* _What you will do_
Only the lines below between the ones containing "309 803869 (Some" and "309 985707 (Some", inclusive, are to be reproduced, each exactly as it stands.

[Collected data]

*** Begin section ***

Definition HWCHECK_RATE_UP_BEFORE_FIX : list TraceEvent := [
  mkEvent 1 "rate_change" "hello" "" "613f000000000000317700002d000000000000000000" "ok" 0 56594 (Some 1045) "";
  mkEvent 2 "rate_change" "version" "76" "723333312d656434626566350000000000000000000000000000000000000000" "ok" 1 57617 (Some 456) "";
  mkEvent 3 "rate_change" "prepare" "70" "61700000010000003177000000000000000000000000" "ok" 1 58851 (Some 393) "";
  mkEvent 4 "rate_change" "data" "643200" "61640000010000003177000032000000000000000000" "ok" 903 59392 (Some 392) "";
  mkEvent 5 "rate_change" "begin" "620000e8030000" "6162000002000000317700003200e803000000000000" "ok" 7 59869 (Some 347) "";
  mkEvent 6 "rate_change" "data" "641100" "6164000002000000317700003200e803000011000000" "ok" 309 77724 (Some 470) "";
  mkEvent 7 "rate_change" "data" "641000" "6164000002000000317700003000e803000023000000" "ok" 291 94870 (Some 476) "";
  mkEvent 8 "rate_change" "data" "641100" "6164000002000000317700003200e803000032000000" "ok" 309 110651 (Some 542) "";
  mkEvent 9 "rate_change" "data" "641000" "6164000002000000317700003100e803000043000000" "ok" 291 127835 (Some 498) "";
  mkEvent 10 "rate_change" "data" "641100" "6164000002000000317700003000e803000055000000" "ok" 309 145103 (Some 551) "";
  mkEvent 11 "rate_change" "data" "641000" "6164000002000000317700003100e803000064000000" "ok" 291 160799 (Some 481) "";
  mkEvent 12 "rate_change" "data" "641100" "6164000002000000317700003100e803000075000000" "ok" 309 177652 (Some 515) "";
  mkEvent 13 "rate_change" "data" "641100" "6164000002000000317700003000e803000087000000" "ok" 309 194811 (Some 432) "";
  mkEvent 14 "rate_change" "data" "641000" "6164000002000000317700003100e803000096000000" "ok" 291 210413 (Some 394) "";
  mkEvent 15 "rate_change" "data" "641100" "6164000002000000317700003100e8030000a7000000" "ok" 309 227506 (Some 396) "";
  mkEvent 16 "rate_change" "data" "641000" "6164000002000000317700003000e8030000b8000000" "ok" 291 244103 (Some 456) "";
  mkEvent 17 "rate_change" "data" "641000" "6164000002000000317700003100e8030000c7000000" "ok" 291 259613 (Some 575) "";
  mkEvent 18 "rate_change" "data" "641100" "6164000002000000317700003100e8030000d8000000" "ok" 309 276875 (Some 581) "";
  mkEvent 19 "rate_change" "data" "641000" "6164000002000000317700003000e8030000e9000000" "ok" 291 293474 (Some 424) "";
  mkEvent 20 "rate_change" "data" "641100" "6164000002000000317700003100e8030000f9000000" "ok" 309 309159 (Some 401) "";
  mkEvent 21 "rate_change" "data" "641100" "6164000002000000317700003100e80300000a010000" "ok" 309 326072 (Some 562) "";
  mkEvent 22 "rate_change" "data" "641000" "6164000002000000317700003100e80300001a010000" "ok" 291 342731 (Some 575) "";
  mkEvent 23 "rate_change" "data" "641000" "6164000002000000317700003000e80300002b010000" "ok" 291 359737 (Some 863) "";
  mkEvent 24 "rate_change" "data" "641000" "6164000002000000317700003100e80300003a010000" "ok" 291 374643 (Some 387) "";
  mkEvent 25 "rate_change" "data" "641100" "6164000002000000317700003100e80300004b010000" "ok" 309 391368 (Some 419) "";
  mkEvent 26 "rate_change" "data" "641100" "6164000002000000317700003100e80300005c010000" "ok" 309 408094 (Some 438) "";
  mkEvent 27 "rate_change" "data" "641100" "6164000002000000317700003100e80300006d010000" "ok" 309 425245 (Some 401) "";
  mkEvent 28 "rate_change" "data" "641000" "6164000002000000317700003100e80300007d010000" "ok" 291 440862 (Some 388) "";
  mkEvent 29 "rate_change" "data" "641000" "6164000002000000317700003100e80300008d010000" "ok" 291 457261 (Some 398) "";
  mkEvent 30 "rate_change" "data" "641000" "6164000002000000317700003000e80300009e010000" "ok" 291 473785 (Some 408) "";
  mkEvent 31 "rate_change" "data" "641100" "6164000002000000317700003200e8030000ad010000" "ok" 309 489693 (Some 422) "";
  mkEvent 32 "rate_change" "data" "641100" "6164000002000000317700003100e8030000bf010000" "ok" 309 507418 (Some 402) "";
  mkEvent 33 "rate_change" "data" "641100" "6164000002000000317700003100e8030000d0010000" "ok" 309 524601 (Some 400) "";
  mkEvent 34 "rate_change" "data" "641100" "6164000002000000317700003100e8030000e1010000" "ok" 309 541382 (Some 414) "";
  mkEvent 35 "rate_change" "data" "641000" "6164000002000000317700003000e8030000f2010000" "ok" 291 557913 (Some 418) "";
  mkEvent 36 "rate_change" "data" "641100" "6164000002000000317700003200e803000001020000" "ok" 309 573560 (Some 394) "";
  mkEvent 37 "rate_change" "data" "641000" "6164000002000000317700003100e803000012020000" "ok" 291 590514 (Some 388) "";
  mkEvent 38 "rate_change" "data" "641000" "6164000002000000317700003000e803000023020000" "ok" 291 606798 (Some 385) "";
  mkEvent 39 "rate_change" "data" "641100" "6164000002000000317700003200e803000032020000" "ok" 309 622507 (Some 415) "";
  mkEvent 40 "rate_change" "data" "641000" "6164000002000000317700003100e803000043020000" "ok" 291 639737 (Some 401) "";
  mkEvent 41 "rate_change" "data" "641100" "6164000002000000317700003100e803000054020000" "ok" 309 656586 (Some 379) "";
  mkEvent 42 "rate_change" "data" "641100" "6164000002000000317700003100e803000065020000" "ok" 309 673350 (Some 403) "";
  mkEvent 43 "rate_change" "data" "641000" "6164000002000000317700003100e803000075020000" "ok" 291 689736 (Some 408) "";
  mkEvent 44 "rate_change" "data" "641000" "6164000002000000317700003000e803000086020000" "ok" 291 705896 (Some 374) "";
  mkEvent 45 "rate_change" "data" "641000" "6164000002000000317700003100e803000095020000" "ok" 291 721438 (Some 381) "";
  mkEvent 46 "rate_change" "data" "641000" "6164000002000000317700003100e8030000a5020000" "ok" 291 737700 (Some 396) "";
  mkEvent 47 "rate_change" "data" "641000" "6164000002000000317700003000e8030000b6020000" "ok" 291 754087 (Some 423) "";
  mkEvent 48 "rate_change" "data" "641100" "6164000002000000317700003100e8030000c6020000" "ok" 309 769955 (Some 415) "";
  mkEvent 49 "rate_change" "data" "641100" "6164000002000000317700003100e8030000d7020000" "ok" 309 786932 (Some 402) "";
  mkEvent 50 "rate_change" "data" "641100" "6164000002000000317700003100e8030000e8020000" "ok" 309 803869 (Some 387) "";
  mkEvent 51 "rate_change" "data" "641000" "6164000002000000317700003100e8030000f8020000" "ok" 291 820333 (Some 401) "";
  mkEvent 52 "rate_change" "data" "641100" "6164000002000000317700003100e803000009030000" "ok" 309 837428 (Some 462) "";
  mkEvent 53 "rate_change" "data" "641000" "6164000002000000317700003100e803000019030000" "ok" 291 853193 (Some 427) "";
  mkEvent 54 "rate_change" "data" "641000" "6164000002000000317700003000e80300002a030000" "ok" 291 870008 (Some 756) "";
  mkEvent 55 "rate_change" "data" "641000" "6164000002000000317700003100e803000039030000" "ok" 291 885720 (Some 413) "";
  mkEvent 56 "rate_change" "data" "641000" "6164000002000000317700003000e80300004a030000" "ok" 291 902326 (Some 672) "";
  mkEvent 57 "rate_change" "data" "641100" "6164000002000000317700003000e80300005b030000" "ok" 309 919011 (Some 728) "";
  mkEvent 58 "rate_change" "data" "641100" "6164000002000000317700003100e80300006b030000" "ok" 309 935291 (Some 584) "";
  mkEvent 59 "rate_change" "data" "641000" "6164000002000000317700003000e80300007c030000" "ok" 291 951887 (Some 441) "";
  mkEvent 60 "rate_change" "data" "641100" "6164000002000000317700003200e80300008b030000" "ok" 309 967652 (Some 403) "";
  mkEvent 61 "rate_change" "data" "641100" "6164000002000000317700003100e80300009d030000" "ok" 309 985707 (Some 438) "";
  mkEvent 62 "rate_change" "data" "641000" "6164000002000000317700003000e8030000ae030000" "ok" 291 1002717 (Some 831) "";
  mkEvent 63 "rate_change" "data" "641100" "6164000002000000317700003000e8030000bf030000" "ok" 309 1019422 (Some 662) "";
  mkEvent 64 "rate_change" "data" "641100" "6164000002000000317700003100e8030000cf030000" "ok" 309 1035677 (Some 711) "";
  mkEvent 65 "rate_change" "data" "641100" "6164000002000000317700003000e8030000e1030000" "ok" 309 1053231 (Some 596) "";
  mkEvent 66 "rate_change" "data" "641100" "6164000002000000317700003100e8030000f1030000" "ok" 309 1069716 (Some 605) "";
  mkEvent 67 "rate_change" "data" "641100" "6164000002000000317700003000e803000003040000" "ok" 309 1087201 (Some 550) "";
  mkEvent 68 "rate_change" "data" "641100" "6164000002000000317700003100e803000013040000" "ok" 309 1103664 (Some 656) "";
  mkEvent 69 "rate_change" "data" "641000" "6164000002000000317700003000e803000024040000" "ok" 291 1120413 (Some 607) "";
  mkEvent 70 "rate_change" "data" "641100" "6164000002000000317700003000e803000035040000" "ok" 309 1137067 (Some 625) "";
  mkEvent 71 "rate_change" "data" "641100" "6164000002000000317700003100e803000045040000" "ok" 309 1153176 (Some 585) "";
  mkEvent 72 "rate_change" "data" "641100" "6164000002000000317700003100e803000056040000" "ok" 309 1170188 (Some 574) "";
  mkEvent 73 "rate_change" "data" "641100" "6164000002000000317700003100e803000067040000" "ok" 309 1187230 (Some 572) "";
  mkEvent 74 "rate_change" "data" "641000" "6164000002000000317700003000e803000078040000" "ok" 291 1204698 (Some 569) "";
  mkEvent 75 "rate_change" "data" "641100" "6164000002000000317700003000e803000089040000" "ok" 309 1220970 (Some 607) "";
  mkEvent 76 "rate_change" "data" "641100" "6164000002000000317700003100e803000099040000" "ok" 309 1237738 (Some 701) "";
  mkEvent 77 "rate_change" "data" "641000" "6164000002000000317700003000e8030000aa040000" "ok" 291 1254684 (Some 640) "";
  mkEvent 78 "rate_change" "data" "641100" "6164000002000000317700003000e8030000bb040000" "ok" 309 1270918 (Some 593) "";
  mkEvent 79 "rate_change" "data" "641100" "6164000002000000317700003100e8030000cb040000" "ok" 309 1287123 (Some 456) "";
  mkEvent 80 "rate_change" "data" "641100" "6164000002000000317700003100e8030000dc040000" "ok" 309 1304498 (Some 698) "";
  mkEvent 81 "rate_change" "data" "641100" "6164000002000000317700003000e8030000ee040000" "ok" 309 1322020 (Some 597) "";
  mkEvent 82 "rate_change" "data" "641100" "6164000002000000317700003100e8030000fe040000" "ok" 309 1338416 (Some 750) "";
  mkEvent 83 "rate_change" "data" "641100" "6164000002000000317700003000e803000010050000" "ok" 309 1356145 (Some 769) "";
  mkEvent 84 "rate_change" "data" "641100" "6164000002000000317700003100e803000020050000" "ok" 309 1372618 (Some 724) "";
  mkEvent 85 "rate_change" "data" "641100" "6164000002000000317700003000e803000032050000" "ok" 309 1390167 (Some 524) "";
  mkEvent 86 "rate_change" "data" "641100" "6164000002000000317700003100e803000042050000" "ok" 309 1406148 (Some 531) "";
  mkEvent 87 "rate_change" "data" "641000" "6164000002000000317700003100e803000052050000" "ok" 291 1422805 (Some 619) "";
  mkEvent 88 "rate_change" "data" "641100" "6164000002000000317700003000e803000064050000" "ok" 309 1440161 (Some 631) "";
  mkEvent 89 "rate_change" "data" "641100" "6164000002000000317700003100e803000074050000" "ok" 309 1456972 (Some 711) "";
  mkEvent 90 "rate_change" "data" "641000" "6164000002000000317700003000e803000085050000" "ok" 291 1473868 (Some 598) "";
  mkEvent 91 "rate_change" "data" "641000" "6164000002000000317700003000e803000095050000" "ok" 291 1489383 (Some 444) "";
  mkEvent 92 "rate_change" "data" "641000" "6164000002000000317700003100e8030000a4050000" "ok" 291 1504897 (Some 570) "";
  mkEvent 93 "rate_change" "data" "641000" "6164000002000000317700003000e8030000b5050000" "ok" 291 1520996 (Some 578) "";
  mkEvent 94 "rate_change" "data" "641100" "6164000002000000317700003100e8030000c5050000" "ok" 309 1537567 (Some 600) "";
  mkEvent 95 "rate_change" "data" "641000" "6164000002000000317700003000e8030000d6050000" "ok" 291 1554503 (Some 605) "";
  mkEvent 96 "rate_change" "update" "750000204e0000" "6175000002000000317700002100204e0000e5050000" "ok" 7 1569052 (Some 521) "";
  mkEvent 97 "rate_change" "data" "64c503" "49640000000000003377000000000000000000000000" "ok" 17373 1575181 (Some 4524) "";
  mkEvent 98 "rate_change" "prepare" "70" "61700000010000003177000000000000000000000000" "ok" 1 1575657 (Some 285) "";
  mkEvent 99 "rate_change" "data" "64c503" "616400000100000031770000c5030000000000000000" "ok" 17373 1579510 (Some 2172) "";
  mkEvent 100 "rate_change" "begin" "620000204e0000" "616200000200000031770000c503204e000000000000" "ok" 7 1580253 (Some 433) "";
  mkEvent 101 "rate_change" "data" "646a00" "616400000200000031770000cb03204e000064000000" "ok" 1911 1585434 (Some 847) "";
  mkEvent 102 "rate_change" "data" "646a00" "616400000200000031770000c603204e0000d3000000" "ok" 1911 1590858 (Some 730) "";
  mkEvent 103 "rate_change" "data" "646800" "616400000200000031770000d103204e000030010000" "ok" 1875 1595471 (Some 669) "";
  mkEvent 104 "rate_change" "data" "646c00" "616400000200000031770000cc03204e0000a1010000" "ok" 1947 1601120 (Some 712) "";
  mkEvent 105 "rate_change" "data" "646a00" "616400000200000031770000ca03204e00000d020000" "ok" 1911 1606563 (Some 731) "";
  mkEvent 106 "rate_change" "data" "646900" "616400000200000031770000c503204e00007b020000" "ok" 1893 1612042 (Some 707) "";
  mkEvent 107 "rate_change" "data" "646600" "616400000200000031770000cd03204e0000d9020000" "ok" 1839 1616758 (Some 718) "";
  mkEvent 108 "rate_change" "data" "646a00" "616400000200000031770000ca03204e000046030000" "ok" 1911 1622224 (Some 797) "";
  mkEvent 109 "rate_change" "data" "646900" "616400000200000031770000c903204e0000b0030000" "ok" 1893 1627584 (Some 858) "";
  mkEvent 110 "rate_change" "data" "646e00" "616400000200000031770000c603204e000021040000" "ok" 1983 1633151 (Some 734) "";
  mkEvent 111 "rate_change" "data" "646800" "616400000200000031770000cb03204e000084040000" "ok" 1875 1638111 (Some 738) "";
  mkEvent 112 "rate_change" "data" "646b00" "616400000200000031770000ca03204e0000f0040000" "ok" 1929 1643497 (Some 723) "";
  mkEvent 113 "rate_change" "data" "646d00" "616400000200000031770000cb03204e00005c050000" "ok" 1965 1648919 (Some 744) "";
  mkEvent 114 "rate_change" "data" "646b00" "616400000200000031770000cb03204e0000c7050000" "ok" 1929 1654541 (Some 1004) "";
  mkEvent 115 "rate_change" "data" "646b00" "616400000200000031770000c603204e000037060000" "ok" 1929 1659877 (Some 742) "";
  mkEvent 116 "rate_change" "data" "646700" "616400000200000031770000c903204e00009b060000" "ok" 1857 1664917 (Some 801) "";
  mkEvent 117 "rate_change" "data" "646900" "616400000200000031770000c803204e000005070000" "ok" 1893 1670122 (Some 722) "";
  mkEvent 118 "rate_change" "data" "646800" "616400000200000031770000cd03204e000068070000" "ok" 1875 1675143 (Some 757) "";
  mkEvent 119 "rate_change" "data" "646a00" "616400000200000031770000c903204e0000d6070000" "ok" 1911 1680589 (Some 744) "";
  mkEvent 120 "rate_change" "data" "646600" "616400000200000031770000cc03204e000039080000" "ok" 1839 1685566 (Some 705) "";
  mkEvent 121 "rate_change" "data" "646a00" "616400000200000031770000ca03204e0000a5080000" "ok" 1911 1690954 (Some 748) "";
  mkEvent 122 "rate_change" "data" "646900" "616400000200000031770000cb03204e00000d090000" "ok" 1893 1696175 (Some 743) ""].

*** End section ***

* _Reply to the task_
  mkEvent 50 "rate_change" "data" "641100" "6164000002000000317700003100e8030000e8020000" "ok" 309 803869 (Some 387) "";
  mkEvent 51 "rate_change" "data" "641000" "6164000002000000317700003100e8030000f8020000" "ok" 291 820333 (Some 401) "";
  mkEvent 52 "rate_change" "data" "641100" "6164000002000000317700003100e803000009030000" "ok" 309 837428 (Some 462) "";
  mkEvent 53 "rate_change" "data" "641000" "6164000002000000317700003100e803000019030000" "ok" 291 853193 (Some 427) "";
  mkEvent 54 "rate_change" "data" "641000" "6164000002000000317700003000e80300002a030000" "ok" 291 870008 (Some 756) "";
  mkEvent 55 "rate_change" "data" "641000" "6164000002000000317700003100e803000039030000" "ok" 291 885720 (Some 413) "";
  mkEvent 56 "rate_change" "data" "641000" "6164000002000000317700003000e80300004a030000" "ok" 291 902326 (Some 672) "";
  mkEvent 57 "rate_change" "data" "641100" "6164000002000000317700003000e80300005b030000" "ok" 309 919011 (Some 728) "";
  mkEvent 58 "rate_change" "data" "641100" "6164000002000000317700003100e80300006b030000" "ok" 309 935291 (Some 584) "";
  mkEvent 59 "rate_change" "data" "641000" "6164000002000000317700003000e80300007c030000" "ok" 291 951887 (Some 441) "";
  mkEvent 60 "rate_change" "data" "641100" "6164000002000000317700003200e80300008b030000" "ok" 309 967652 (Some 403) "";
  mkEvent 61 "rate_change" "data" "641100" "6164000002000000317700003100e80300009d030000" "ok" 309 985707 (Some 438) "";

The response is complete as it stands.